The Associated Press Sends Birthday Greetings to Eternal Great Leader Kim Il Sung!
So far, the profession of journalism has reacted to the AP’s North Korean propaganda amplification project with more bemused professional courtesy than ethical introspection. Still, we’re seeing a small trickle of mildly curious reporting on this arrangement, whose details the AP continues to protect from the eyes of its readers. Here and there, however, that trickle carries us a few more facts the AP never told us, in this case, about one of the two “journalists” embedded in the AP’s Pyongyang bureau:
They told us the selection process occurred over multiple meetings last fall. Present at the meetings were* the AP’s Jean H. Lee, David Guttenfelder, Asia editor Brian Carovillano and Asia photo editor Greg Baker, explained media relations director Paul Colford. The North Korean government provided a pool of candidates to select from and among those was Pak. “We selected him for his current role among news-gatherers who were available,” said Colford, who noted that Kim was selected in a similar fashion. “We met him, we considered him very carefully, and he works under the supervision of Jean H. Lee and other AP editors.”

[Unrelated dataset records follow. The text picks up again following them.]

(** The return of a call, which gives up the mutex. *)
Definition finish (s : State) (c : nat) (k : Call) (result : bool) : State := set_call s c k (Returned result) None.

(** One step of a call; [expired] tells what the clock says of the deadline. *)
Definition call_step (s : State) (p : Proc) (c : nat) (expired : bool) : option State :=
  k ← calls s !! c;
  let g := global_epoch_ (epochs p) in
  match call_pc k with
  | Locking =>
      if expired then Some (set_call s c k (Returned false) (switch_lock s))
      else match switch_lock s with None => Some (set_call s c k ClockCheck (Some c)) | Some _ => None end
  | ClockCheck => Some (if expired then finish s c k false else set_call s c k Publish (switch_lock s))
  | Publish =>
      let s' := mkState (db s) (mode k) (switch_lock s) (calls s) (captured_async s) in
      Some (if bool_decide (mode k <> Config.Sync) then finish s' c k true else set_call s' c k ReadCut (switch_lock s'))
  | ReadCut => Some (set_call s c k (WaitEpoch g) (switch_lock s))
  | WaitEpoch cut =>
      let target := u32 (cut + 2) in
      if target <=? g then Some (set_call s c k (WaitDurable cut) (switch_lock s))
      else if (kEpochHighWater <? target) || stop_ (epochs p) || expired then Some (finish s c k false)
      else None
  | WaitDurable cut =>
      match WaitUntilDurable cut expired p with
      | None => None
      | Some Durable => Some (set_call s c k (LastWord cut) (switch_lock s))
      | Some _ => Some (finish s c k false)
      end
  | LastWord _ => Some (finish s c k (negb expired))
  | Returned _ => None
  end.

(** A step of the run that captures no policy. *)
Definition keeps_enqueued (p p' : Proc) : Prop :=
  ∀ i r, sessions p !! i = Some (Enqueued r) -> sessions p' !! i = Some (Enqueued r).

(** The capture of [EndTransaction]. *)
Definition capture (s : State) (p : Proc) (i : nat) (r : LogRecord.t) : State :=
  let awaits_durability := bool_decide (durability_ s = Config.Sync) in
  mkState (mkDb (Some (set_session p i (Committed r awaits_durability))) (disk (db s)) (logged (db s)) (acknowledged (db s)))
    (durability_ s) (switch_lock s) (calls s)
    (if awaits_durability then captured_async s else captured_async s ++ [r]).

Section steps.
Context {MP : MsgPack}.

Inductive step : State -> State -> Prop :=
| sw_run p p' d lg ak d' lg' ak' m o cs ca :
    Durability.step (mkDb (Some p) d lg ak) (mkDb (Some p') d' lg' ak') -> keeps_enqueued p p' ->
    step (mkState (mkDb (Some p) d lg ak) m o cs ca) (mkState (mkDb (Some p') d' lg' ak') m o cs ca)
| sw_start p' d lg ak d' lg' ak' m o cs ca m' :
    Durability.step (mkDb None d lg ak) (mkDb (Some p') d' lg' ak') -> m' <> Config.Volatile ->
    step (mkState (mkDb None d lg ak) m o cs ca) (mkState (mkDb (Some p') d' lg' ak') m' None [] [])
| sw_down σ d' lg' ak' m o cs ca :
    Durability.step σ (mkDb None d' lg' ak') -> step (mkState σ m o cs ca) (mkState (mkDb None d' lg' ak') m None [] [])
| sw_capture s p i r :
    proc (db s) = Some p -> sessions p !! i = Some (Enqueued r) -> step s (capture s p i r)
| sw_job s p i r :
    proc (db s) = Some p -> sessions p !! i = Some (Enqueued r) ->
    step s (mkState (mkDb (Some (set_session p i (Committed r false))) (disk (db s)) (logged (db s)) (acknowledged (db s)))
              (durability_ s) (switch_lock s) (calls s) (captured_async s))
| sw_call s p i m barrier_timeout :
    proc (db s) = Some p ->
    step s (mkState (db s) (durability_ s) (switch_lock s)
              (calls s ++ [mkCall m (SetCommitDurability true m barrier_timeout (slot_at (epochs p) i))]) (captured_async s))
| sw_call_step s p c expired s' :
    proc (db s) = Some p -> call_step s p c expired = Some s' -> step s s'.

Definition init : State := mkState db_init Config.Async None [] [].

End steps.
End Switch.
Import Switch.

(** ** The invariant *)

(** The points of a call at which it holds the mutex. *)
Definition holds_lock (pc : CallPc) : bool := match pc with Locking | Returned _ => false | _ => true end.

(** What the barrier has reached. *)
Definition call_ok (s : State) (k : Call) : Prop :=
  match call_pc k with
  | ReadCut => mode k = Config.Sync ∧ durability_ s = Config.Sync
  | WaitEpoch cut | WaitDurable cut =>
      mode k = Config.Sync ∧ durability_ s = Config.Sync ∧ ∀ r, r ∈ captured_async s -> LogRecord.epoch r <= cut
  | LastWord cut => mode k = Config.Sync ∧ durability_ s = Config.Sync ∧ ∀ r, r ∈ captured_async s -> r ∈ logged (db s)
  | _ => True
  end.

Section invariant.
Context {MP : MsgPack} {MPL : MsgPackLaws}.

Record inv (s : State) : Prop := {
  inv_db : db_inv (db s);
  inv_down : proc (db s) = None -> captured_async s = [] ∧ calls s = [] ∧ switch_lock s = None;
  inv_epochs : ∀ p r, proc (db s) = Some p -> r ∈ enqueued p -> LogRecord.epoch r <= global_epoch_ (epochs p);
  inv_async : ∀ p r, proc (db s) = Some p -> r ∈ captured_async s -> r ∈ enqueued p;
  inv_lock : ∀ c k, calls s !! c = Some k -> holds_lock (call_pc k) = true -> switch_lock s = Some c;
  inv_calls : ∀ c k, calls s !! c = Some k -> call_ok s k;
}.

(** What a step of a run leaves of the records and the epochs. *)
Lemma run_step_frame frontier lg p p' : run_step p p' -> run_inv frontier lg p ->
  (∀ r, r ∈ enqueued p -> r ∈ enqueued p') ∧
  (∀ r, r ∈ enqueued p' -> r ∈ enqueued p ∨ LogRecord.epoch r <= global_epoch_ (epochs p')) ∧
  global_epoch_ (epochs p) <= global_epoch_ (epochs p').
Proof.
  intros Hs Hinv. pose proof (ri_epochs _ _ _ Hinv) as He.
  assert (Hsame : enqueued p' = enqueued p -> epochs p' = epochs p ->
    (∀ r, r ∈ enqueued p -> r ∈ enqueued p') ∧
    (∀ r, r ∈ enqueued p' -> r ∈ enqueued p ∨ LogRecord.epoch r <= global_epoch_ (epochs p')) ∧
    global_epoch_ (epochs p) <= global_epoch_ (epochs p')).
  { intros -> ->. split_and!; [done|by left|lia]. }
  destruct Hs as [p e Hs _ _|p u Hn|p i e ws buffer buffer' Hi Hq Hb Hok Hen|p i r awaits Hi|p i e s s' Hi Hs Ha|p|p Hf Hst|p Hf Hw
    |p target Hf|p target before k swapped Hf Hk|p target before k Hf Hk|p target Hf|p n Hf|p n Hf|p target Hf];
    try (by apply Hsame).
  - split_and!; [done|by left|]. by eapply epoch_step_mono.
  - apply Hsame; unfold EventsOnEpochIsUpdated, ScheduleFlush; by repeat case_match.
  - cbn. split_and!; [|intros r [?|Hr%list_elem_of_singleton]%elem_of_app; [by left|right]|lia].
    + intros r Hr. apply elem_of_app. by left.
    + subst r. destruct He as (_ & _ & Hth & _). destruct (Hth i _ Hi) as (Hsl & _ & Hge).
      unfold slot_at. rewrite Hsl. cbn. destruct Hge as [?|[? _]]; lia.
  - split_and!; [done|by left|cbn; lia].
  - apply Hsame; unfold PublishStopped; by case_match.
  - apply Hsame; unfold collect; by case_match.
  - apply Hsame; unfold PublishFailure; by case_match.
  - apply Hsame; unfold PublishDurable; destruct (_ <? _); try done; by destruct (logger_state p).
Qed.

Lemma run_frame p p' d lg ak d' lg' ak' :
  Durability.step (mkDb (Some p) d lg ak) (mkDb (Some p') d' lg' ak') -> db_inv (mkDb (Some p) d lg ak) ->
  (∀ r, r ∈ enqueued p -> r ∈ enqueued p') ∧
  (∀ r, r ∈ enqueued p' -> r ∈ enqueued p ∨ LogRecord.epoch r <= global_epoch_ (epochs p')) ∧
  global_epoch_ (epochs p) <= global_epoch_ (epochs p').
Proof.
  intros H [_ [_ [frontier Hinv]]]. cbn [proc logged] in Hinv.
  inversion H; subst; [by eapply run_step_frame|..]; (split_and!; [done|by left|cbn; lia]).
Qed.

(** The log only grows. *)
Lemma logged_grows σ σ' r : Durability.step σ σ' -> r ∈ logged σ -> r ∈ logged σ'.
Proof. destruct 1; cbn; try done. destruct e; [done|]. intros Hr. apply elem_of_app. by left. Qed.

Lemma sw_logged_grows s s' r : step s s' -> r ∈ logged (db s) -> r ∈ logged (db s').
Proof.
  destruct 1 as [p p' d lg ak d' lg' ak' m o cs ca H _|p' d lg ak d' lg' ak' m o cs ca m' H _|σ d' lg' ak' m o cs ca H
    |s p i r' Hp Hi|s p i r' Hp Hi|s p i m b Hp|s p c expired s' Hp H]; cbn [db logged]; try done.
  - exact (logged_grows _ _ r H).
  - exact (logged_grows _ _ r H).
  - exact (logged_grows _ _ r H).
  - unfold call_step in H. apply bind_Some in H as (k & _ & H). unfold finish, set_call in H.
    repeat case_match; simplify_eq; done.
Qed.

(** *** The calls *)

Lemma call_ok_free s k : holds_lock (call_pc k) = false -> call_ok s k.
Proof. unfold call_ok. by destruct (call_pc k). Qed.

Lemma switch_set_call_inv s c k pc owner : inv s -> calls s !! c = Some k ->
  (holds_lock pc = true -> owner = Some c) -> owner = switch_lock s ∨ switch_lock s = None ∨ switch_lock s = Some c ->
  call_ok s (mkCall (mode k) pc) -> inv (set_call s c k pc owner).
Proof.
  intros [Hdb Hdn Hep Has Hlk Hok] Hc Hl Ho Hk. split; try done; cbn.
  - intros Hp. destruct (Hdn Hp) as (_ & E & _). by rewrite E in Hc.
  - intros c' k' [(-> & <- & _)|[Hne Hc']]%list_lookup_insert_Some Hh; [by apply Hl|].
    pose proof (Hlk c' k' Hc' Hh) as E. destruct Ho as [->|[E'|E']]; congruence.
  - intros c' k' [(-> & <- & _)|[Hne Hc']]%list_lookup_insert_Some; [done|by apply (Hok c')].
Qed.

Lemma switch_call_step_inv s p c expired s' : inv s -> proc (db s) = Some p -> call_step s p c expired = Some s' -> inv s'.
Proof.
  intros H Hp (k & Hc & E)%bind_Some. cbv zeta in E. pose proof (inv_calls s H c k Hc) as Hk. pose proof (inv_lock s H c k Hc) as Hl.
  assert (Hfin : ∀ b, switch_lock s = Some c -> inv (finish s c k b)).
  { intros b Hlock. apply switch_set_call_inv; try done. auto. }
  assert (Hset : ∀ pc, switch_lock s = Some c -> call_ok s (mkCall (mode k) pc) -> inv (set_call s c k pc (switch_lock s))).
  { intros pc Hlock Hpc. apply switch_set_call_inv; try done. auto. }
  unfold call_ok in Hk. destruct (call_pc k) as [| | | |cut|cut|cut|b] eqn:Epc; try done; cbn [holds_lock] in Hl;
    try (specialize (Hl eq_refl)).
  - destruct expired; [injection E as <-; apply switch_set_call_inv; try done; auto|].
    destruct (switch_lock s) eqn:Elock; [done|]. injection E as <-. apply switch_set_call_inv; try done. auto.
  - destruct expired; injection E as <-; [by apply Hfin|by apply Hset].
  - set (s1 := mkState (db s) (mode k) (switch_lock s) (calls s) (captured_async s)) in *.
    assert (H1 : inv s1).
    { pose proof H as [Hdb Hdn Hep Has Hlk Hok]. split; try done. intros c' k' Hc'.
      destruct (holds_lock (call_pc k')) eqn:Eh; [|by apply call_ok_free]. pose proof (Hlk c' k' Hc' Eh) as E'.
      assert (c' = c) as -> by congruence. cbn in Hc'. simplify_eq. unfold call_ok. by rewrite Epc. }
    injection E as <-. destruct (bool_decide (mode k <> Config.Sync)) eqn:Em.
    + apply switch_set_call_inv; try done. auto.
    + apply bool_decide_eq_false in Em. apply switch_set_call_inv; try done; [auto|]. unfold call_ok. cbn.
      destruct (mode k); try (by destruct Em); done.
  - injection E as <-. apply Hset; [done|]. destruct Hk as [Hm Hd]. unfold call_ok. cbn. split_and!; [done|done|].
    intros r Hr. eapply (inv_epochs s H p r Hp), (inv_async s H p r Hp Hr).
  - destruct (u32 (cut + 2) <=? global_epoch_ (epochs p)); [injection E as <-; by apply Hset|].
    destruct (_ || _); [injection E as <-; by apply Hfin|done].
  - destruct (WaitUntilDurable cut expired p) as [r|] eqn:Ew; [|done].
    destruct r; [|injection E as <-; by apply Hfin..].
    injection E as <-. apply Hset; [done|]. destruct Hk as (Hm & Hd & Hr). unfold call_ok. cbn. split_and!; try done. intros r Hin.
    destruct (inv_db s H) as [_ Hdb]. rewrite Hp in Hdb. destruct Hdb as (_ & frontier & Hrun).
    eapply durable_is_logged; [done|by apply (inv_async s H p r Hp)|]. transitivity cut; [by apply Hr|].
    unfold WaitUntilDurable in Ew. destruct (Z.leb_spec cut (durable_epoch_ p)); [done|]. destruct (logger_state p), expired; done.
  - injection E as <-. by apply Hfin.
Qed.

If the hiring of a reporter who was part of the late Kim Jong Il’s propaganda machine sounds like a tough trade-off for operating in the country, that’s because it surely is. On the flip side, the AP argues that having zero Western bureaus in the country would mean even less information coming from North Korea. Another factor to keep in mind is the promise of an expanded bureau in the future.
Needless to say, the suggestion that the AP selected Pak seems suspicious in the extreme. And despite this, the Atlantic’s piece ultimately concludes:
The obvious question is whether a reporter trained in the business of propaganda can be trusted to deliver fair-minded reportage. Colford notes that the AP’s editors “work closely” with Kim and Pak. While press critics will ultimately decide how objective the reporting is over time, at least at this point, its stories seem to pass the smell test. [The Atlantic]
I suppose the message presented is at least as fair-minded as the one the AP is presenting to its readers. Read these quotations from the AP’s editors and ask yourself just how far the AP has gone beyond objective reporting toward prostituting itself to the North Korean regime as an agent of influence:
“It is our hope that this exhibition would give exhibition-goers visual understanding of the people, customs, culture and history of the DPRK, thereby helping to deepen mutual understanding and improve the bilateral relations,” Kim Chang Gwang, KCNA’s senior vice president, said in an address at the show’s opening.
“In this exhibit, we are offered two perspectives of the DPRK — as viewed by her native daughters and sons from KCNA and by AP journalists visiting to chronicle news and daily life there. We can appreciate the different styles and techniques and points of view,” Carroll said. “These photographs also show us that different people can find common ground. [AP]
Ladies and gentlemen, I present some selected examples of daily life in North Korea, its people, and its customs, brought to you by the Associated Press, in partnership with the government of North Korea. Can you tell whose photos are whose without mousing over the “alt” text?
What’s jarring about this is how much it contrasts with the AP’s perspective when it reports on the U.S. government. For all the bias and inaccuracies we saw in Charles Hanley’s reporting on No Gun Ri or Iraq, I still prefer critical, skeptical journalism over the AP’s half-caff North Korean state propaganda. If ever there was a government whose secrets needed to be told with a critical eye — for the sake of its own people and ours — it’s the one that keeps 200,000 of its people in gulags, steals international food aid while kids starve, and squanders its treasury on luxuries and WMD programs in violation of multiple U.N. resolutions. North Korea, after all, doesn’t have a Freedom of Information Act that can be enforced in federal courts (something else the AP and KCNA have in common, as it turns out).
Instead of new information about any of that — information that the AP might have gleaned from a growing network of clandestine defector-run news services — the AP has abdicated the relevance of the lives of the 99% of North Koreans who live hardscrabble lives in fields, markets, blighted factory towns, and labor camps, far beyond the limits permitted by the AP’s contractual obligations to the regime. The AP may want us to think that they’ll eventually get to that after a few months, or years, of compromised reporting and fake news. The devil’s bargain with North Korea has always been the hope that these morally questionable arrangements would eventually change its character, but it has never really been North Korea’s character that has changed. Assuming that this theory will finally prove correct in the AP’s case, how much propaganda are you willing to consume before it does?